Breakfast at Sunrise is a 1927 American silent comedy film directed by Malcolm St. Clair and produced by and starring Constance Talmadge. It was distributed by First National Pictures.

Breakfast at Sunrise is one of the “sophisticated comedies” that St. Clair filmed of Paramount.
The film presents a “doubled-plot line” in which two couples “rivaling each other, respectively toast with champagne, and the dueling/doubling effect is achieved with cross-cutting.”

==Plot==
Two denizens of a grand hotel nightclub, the rich and attractive Madeleine, and the poor and handsome Marquis have a common desire: they wish to discipline their respective lovers by making them jealous: Madeleine, her betraying boyfriend Champignol, and Marquis, his faithless mistress Loulou, who performs at the nightclub.

Madeleine and Marquis enter into a conspiracy: they will publicly concoct a phony courtship, pretending to be in love. This charade is paralleled by dozens of nondescript people who have been hired by the hotel owner to parade about the nightclub in fancy dress. The purpose is to make the hotel appear prosperous to prospective customers. The entire hotel staff is operating under false pretenses: nobody is who he or she pretends to be. Madeleine and Marquis go so far as to stage a mock marriage to delude their lovers.
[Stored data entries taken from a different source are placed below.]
(* ===== verification/Base64.v ===== *)
(** Base64, [crypto/base64/base64.c]: the constant-time alphabet, the block
    encoder and decoder, and the streaming interface over [EVP_ENCODE_CTX].

    The output buffer of a call is the list of the bytes stored from [out] on. *)
From S2P Require Import Prelude Radix Mem Cbs ConstTime.

Record EVP_ENCODE_CTX := mkEncodeCtx {
  data_used : Z;
  data : list Z;             (* 48 bytes *)
  eof_seen : bool;
  error_encountered : bool;
}.
Definition sizeof_data : Z := 48.

(** ** The alphabet *)
Definition constant_time_lt_args_8 (a b : Z) : Z := u8 (constant_time_msb_w (a ⊟[64] b)).
Definition constant_time_in_range_8 (a min max : Z) : Z :=
  let a := u8 (a - min) in constant_time_lt_args_8 a (u8 (max - min + 1)).

Definition conv_bin2ascii (a : Z) : Z :=
  let a := a .& 0x3f in
  let ret := constant_time_select_8 (constant_time_eq_8 a 62) 43 47 in
  let ret := constant_time_select_8 (constant_time_lt_args_8 a 62) (u8 (a - 52 + 48)) ret in
  let ret := constant_time_select_8 (constant_time_lt_args_8 a 52) (u8 (a - 26 + 97)) ret in
  let ret := constant_time_select_8 (constant_time_lt_args_8 a 26) (u8 (a + 65)) ret in
  ret.

Definition EQUALS : Z := 61.

Definition base64_ascii_to_bin (a : Z) : Z :=
  let is_upper := constant_time_in_range_8 a 65 90 in
  let is_lower := constant_time_in_range_8 a 97 122 in
  let is_digit := constant_time_in_range_8 a 48 57 in
  let is_plus := constant_time_eq_8 a 43 in
  let is_slash := constant_time_eq_8 a 47 in
  let is_equals := constant_time_eq_8 a EQUALS in
  let ret := 0 in
  let ret := u8 (ret .| (is_upper .& (a - 65))) in
  let ret := u8 (ret .| (is_lower .& (a - 97 + 26))) in
  let ret := u8 (ret .| (is_digit .& (a - 48 + 52))) in
  let ret := u8 (ret .| (is_plus .& 62)) in
  let ret := u8 (ret .| (is_slash .& 63)) in
  let is_valid := is_upper .| is_lower .| is_digit .| is_plus .| is_slash .| is_equals in
  u8 (ret .| Z.lnot is_valid).

(** ** Encoding *)
Definition EVP_EncodedLength (len : Z) : option Z :=
  if (len ⊞[64] 2) <? len then None
  else
    let len := (len ⊞[64] 2) / 3 in
    if negb ((len ≪[64] 2) ≫ 2 =? len) then None
    else
      let len := len ≪[64] 2 in
      if (len ⊞[64] 1) <? len then None else Some (len ⊞[64] 1).

(** The characters, without the terminating NUL. *)
Fixpoint encode_chars (src : list Z) : list Z :=
  match src with
  | [] => []
  | s0 :: s1 :: s2 :: rest =>
      let l := (s0 ≪[32] 16) .| (s1 ≪[32] 8) .| s2 in
      conv_bin2ascii (u8 (l ≫ 18)) :: conv_bin2ascii (u8 (l ≫ 12)) :: conv_bin2ascii (u8 (l ≫ 6)) ::
      conv_bin2ascii (u8 l) :: encode_chars rest
  | [s0; s1] =>
      let l := (s0 ≪[32] 16) .| (s1 ≪[32] 8) in
      [conv_bin2ascii (u8 (l ≫ 18)); conv_bin2ascii (u8 (l ≫ 12)); conv_bin2ascii (u8 (l ≫ 6)); EQUALS]
  | [s0] =>
      let l := s0 ≪[32] 16 in
      [conv_bin2ascii (u8 (l ≫ 18)); conv_bin2ascii (u8 (l ≫ 12)); EQUALS; EQUALS]
  end.

(** What is stored at [dst], and the return value. *)
Definition EVP_EncodeBlock (src : list Z) : list Z * Z :=
  let chars := encode_chars src in (chars ++ [0], CBS_len chars).

Definition EVP_EncodeInit : EVP_ENCODE_CTX := mkEncodeCtx 0 (replicate (Z.to_nat sizeof_data) 0) false false.

(** [memcpy(&ctx->data[off], in, ...)] *)
Definition store_data (d : list Z) (off : Z) (inp : list Z) : list Z :=
  take (Z.to_nat off) d ++ inp ++ drop (Z.to_nat off + length inp) d.

Definition NEWLINE : Z := 10.

(** The loop over whole 48-byte blocks, [in_len / 48] of them.  [out] is what
    has been stored so far, without the NUL that the next block overwrites.
    Yields [out], [total], what is left of [in], and [false] for the return on
    overflow of [total]. *)
Fixpoint encode_update_loop (n : nat) (inp out : list Z) (total : Z) : list Z * Z * list Z * bool :=
  match n with
  | O => (out, total, inp, true)
  | S n =>
      let encoded := encode_chars (take (Z.to_nat sizeof_data) inp) in
      let inp := drop (Z.to_nat sizeof_data) inp in
      let out := out ++ encoded ++ [NEWLINE] in
      if (total ⊞[64] (CBS_len encoded + 1)) <? total then (out, total, inp, false)
      else encode_update_loop n inp out (total ⊞[64] (CBS_len encoded + 1))
  end.

(** The new context, what is stored at [out], and [*out_len]. *)
Definition EVP_EncodeUpdate (ctx : EVP_ENCODE_CTX) (inp : list Z) : EVP_ENCODE_CTX * list Z * Z :=
  if CBS_len inp =? 0 then (ctx, [], 0)
  else if sizeof_data - data_used ctx >? CBS_len inp then
    (mkEncodeCtx (data_used ctx + CBS_len inp) (store_data (data ctx) (data_used ctx) inp)
       (eof_seen ctx) (error_encountered ctx), [], 0)
  else
    let '(d, inp, out, total) :=
      if negb (data_used ctx =? 0) then
        let todo := sizeof_data - data_used ctx in
        let d := store_data (data ctx) (data_used ctx) (take (Z.to_nat todo) inp) in
        let encoded := encode_chars d in
        (d, drop (Z.to_nat todo) inp, encoded ++ [NEWLINE], CBS_len encoded + 1)
      else (data ctx, inp, [], 0) in
    let '(out, total, inp, ok) := encode_update_loop (Z.to_nat (CBS_len inp / sizeof_data)) inp out total in
    if ok : bool then
      let d := if negb (CBS_len inp =? 0) then store_data d 0 inp else d in
      let total := if total >? INT_MAX then 0 else total in
      (mkEncodeCtx (CBS_len inp) d (eof_seen ctx) (error_encountered ctx), out ++ [0], total)
    else (mkEncodeCtx 0 d (eof_seen ctx) (error_encountered ctx), out ++ [0], 0).

Definition EVP_EncodeFinal (ctx : EVP_ENCODE_CTX) : EVP_ENCODE_CTX * list Z * Z :=
  if data_used ctx =? 0 then (ctx, [], 0)
  else
    let encoded := encode_chars (take (Z.to_nat (data_used ctx)) (data ctx)) in
    (mkEncodeCtx 0 (data ctx) (eof_seen ctx) (error_encountered ctx),
     encoded ++ [NEWLINE; 0], CBS_len encoded + 1).

(** ** Decoding *)
Definition EVP_DecodedLength (len : Z) : option Z :=
  if negb (len mod 4 =? 0) then None else Some (len / 4 * 3).

Definition EVP_DecodeInit : EVP_ENCODE_CTX := mkEncodeCtx 0 (replicate (Z.to_nat sizeof_data) 0) false false.

(** The bytes written and their number ([*out_num_bytes] is their length). *)
Definition base64_decode_quad (i0 i1 i2 i3 : Z) : option (list Z) :=
  let a := base64_ascii_to_bin i0 in
  let b := base64_ascii_to_bin i1 in
  let c := base64_ascii_to_bin i2 in
  let d := base64_ascii_to_bin i3 in
  if (a =? 0xff) || (b =? 0xff) || (c =? 0xff) || (d =? 0xff) then None
  else
    let v := (a ≪[32] 18) .| (b ≪[32] 12) .| (c ≪[32] 6) .| d in
    let bit (x : bool) := if x then 1 else 0 in
    let padding_pattern := (bit (i0 =? EQUALS) ≪ 3) .| (bit (i1 =? EQUALS) ≪ 2) .|
                           (bit (i2 =? EQUALS) ≪ 1) .| bit (i3 =? EQUALS) in
    if padding_pattern =? 0 then Some [u8 (v ≫ 16); u8 (v ≫ 8); u8 v]
    else if padding_pattern =? 1 then Some [u8 (v ≫ 16); u8 (v ≫ 8)]
    else if padding_pattern =? 3 then Some [u8 (v ≫ 16)]
    else None.

Definition is_b64_space (c : Z) : bool := (c =? 32) || (c =? 9) || (c =? 13) || (c =? 10).

Definition set_error (ctx : EVP_ENCODE_CTX) : EVP_ENCODE_CTX :=
  mkEncodeCtx (data_used ctx) (data ctx) (eof_seen ctx) true.

(** The loop of [EVP_DecodeUpdate]: the context, the bytes stored, and whether
    an error was met. *)
Fixpoint decode_update_loop (ctx : EVP_ENCODE_CTX) (inp out : list Z) : EVP_ENCODE_CTX * list Z * bool :=
  match inp with
  | [] => (ctx, out, false)
  | c :: inp =>
      if is_b64_space c then decode_update_loop ctx inp out
      else if eof_seen ctx then (set_error ctx, out, true)
      else
        let d := <[Z.to_nat (data_used ctx) := c]> (data ctx) in
        let ctx := mkEncodeCtx (data_used ctx + 1) d (eof_seen ctx) (error_encountered ctx) in
        if data_used ctx =? 4 then
          match base64_decode_quad (byte_at d 0) (byte_at d 1) (byte_at d 2) (byte_at d 3) with
          | None => (set_error ctx, out, true)
          | Some bytes =>
              decode_update_loop
                (mkEncodeCtx 0 d (if CBS_len bytes <? 3 then true else eof_seen ctx) (error_encountered ctx))
                inp (out ++ bytes)
          end
        else decode_update_loop ctx inp out
  end.

(** The context, the bytes stored, [*out_len], and the return value. *)
Definition EVP_DecodeUpdate (ctx : EVP_ENCODE_CTX) (inp : list Z) : EVP_ENCODE_CTX * list Z * Z * Z :=
  if error_encountered ctx then (ctx, [], 0, -1)
  else
    let '(ctx, out, err) := decode_update_loop ctx inp [] in
    if err : bool then (ctx, out, 0, -1)
    else if CBS_len out >? INT_MAX then (set_error ctx, out, 0, -1)
    else (ctx, out, CBS_len out, if eof_seen ctx then 0 else 1).

Definition EVP_DecodeFinal (ctx : EVP_ENCODE_CTX) : Z :=
  if error_encountered ctx || negb (data_used ctx =? 0) then -1 else 1.

(** [i != in_len - 4] is that some input is left. *)
Fixpoint decode_base64_loop (inp : list Z) : option (list Z) :=
  match inp with
  | i0 :: i1 :: i2 :: i3 :: rest =>
      match base64_decode_quad i0 i1 i2 i3 with
      | None => None
      | Some bytes =>
          if negb (CBS_len bytes =? 3) && negb (CBS_len rest =? 0) then None
          else out ← decode_base64_loop rest; Some (bytes ++ out)
      end
  | _ => Some []
  end.

(** The decoded bytes; [*out_len] is their number. *)
Definition EVP_DecodeBase64 (max_out : Z) (inp : list Z) : option (list Z) :=
  if negb (CBS_len inp mod 4 =? 0) then None
  else
    match EVP_DecodedLength (CBS_len inp) with
    | None => None
    | Some max_len => if max_out <? max_len then None else decode_base64_loop inp
    end.

Fixpoint trim_front (src : list Z) : list Z :=
  match src with
  | c :: rest => if negb (c =? 32) && negb (c =? 9) then src else trim_front rest
  | [] => []
  end.
Fixpoint trim_end_len (src : list Z) (src_len : nat) : nat :=
  match src_len with
  | O => O
  | S n => if is_b64_space (byte_at src (Z.of_nat n)) then trim_end_len src n else src_len
  end.

(** [while (dst_len % 3 != 0) dst[dst_len++] = 0;] *)
Fixpoint pad3 (fuel : nat) (dst : list Z) : list Z :=
  match fuel with
  | O => dst
  | S fuel => if negb (CBS_len dst mod 3 =? 0) then pad3 fuel (dst ++ [0]) else dst
  end.

(** The bytes at [dst] and the return value. *)
Definition EVP_DecodeBlock (src : list Z) : list Z * Z :=
  let src := trim_front src in
  let src := take (trim_end_len src (length src)) src in
  match EVP_DecodedLength (CBS_len src) with
  | None => ([], -1)
  | Some dst_len =>
      if dst_len >? INT_MAX then ([], -1)
      else
        match EVP_DecodeBase64 dst_len src with
        | None => ([], -1)
        | Some dst => let dst := pad3 3 dst in (dst, CBS_len dst)
        end
  end.

(** ** The alphabet is the one of RFC 4648 *)
Definition alphabet : list Z := seqZ 65 26 ++ seqZ 97 26 ++ seqZ 48 10 ++ [43; 47].

(** The value of a character: its index, 0 for the padding, 0xff otherwise. *)
Definition decode_char (c : Z) : Z :=
  if c =? EQUALS then 0
  else match list_find (λ x, x = c) alphabet with Some (i, _) => Z.of_nat i | None => 0xff end.

Lemma conv_b : forallb (λ a, conv_bin2ascii a =? byte_at alphabet (a mod 64)) (seqZ 0 256) = true.
Proof. vm_compute. reflexivity. Qed.

Lemma ascii_to_bin_b : forallb (λ c, base64_ascii_to_bin c =? decode_char c) (seqZ 0 256) = true.
Proof. vm_compute. reflexivity. Qed.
In the end they abandon the deception, and genuinely fall in love with one another.

==Cast==
- Constance Talmadge as Madeleine
- Bryant Washburn as Marquis
- Alice White as Loulou
- Paulette Duval as Georgiana
- Marie Dressler as Queen
- Albert Gran as Champignol
- Burr McIntosh as General
- David Mir as Prince
- Don Alvarado as Lussan
- Nellie Bly Baker as Madeleine's Maid

==Preservation==
Prints survive at the George Eastman House and Library of Congress.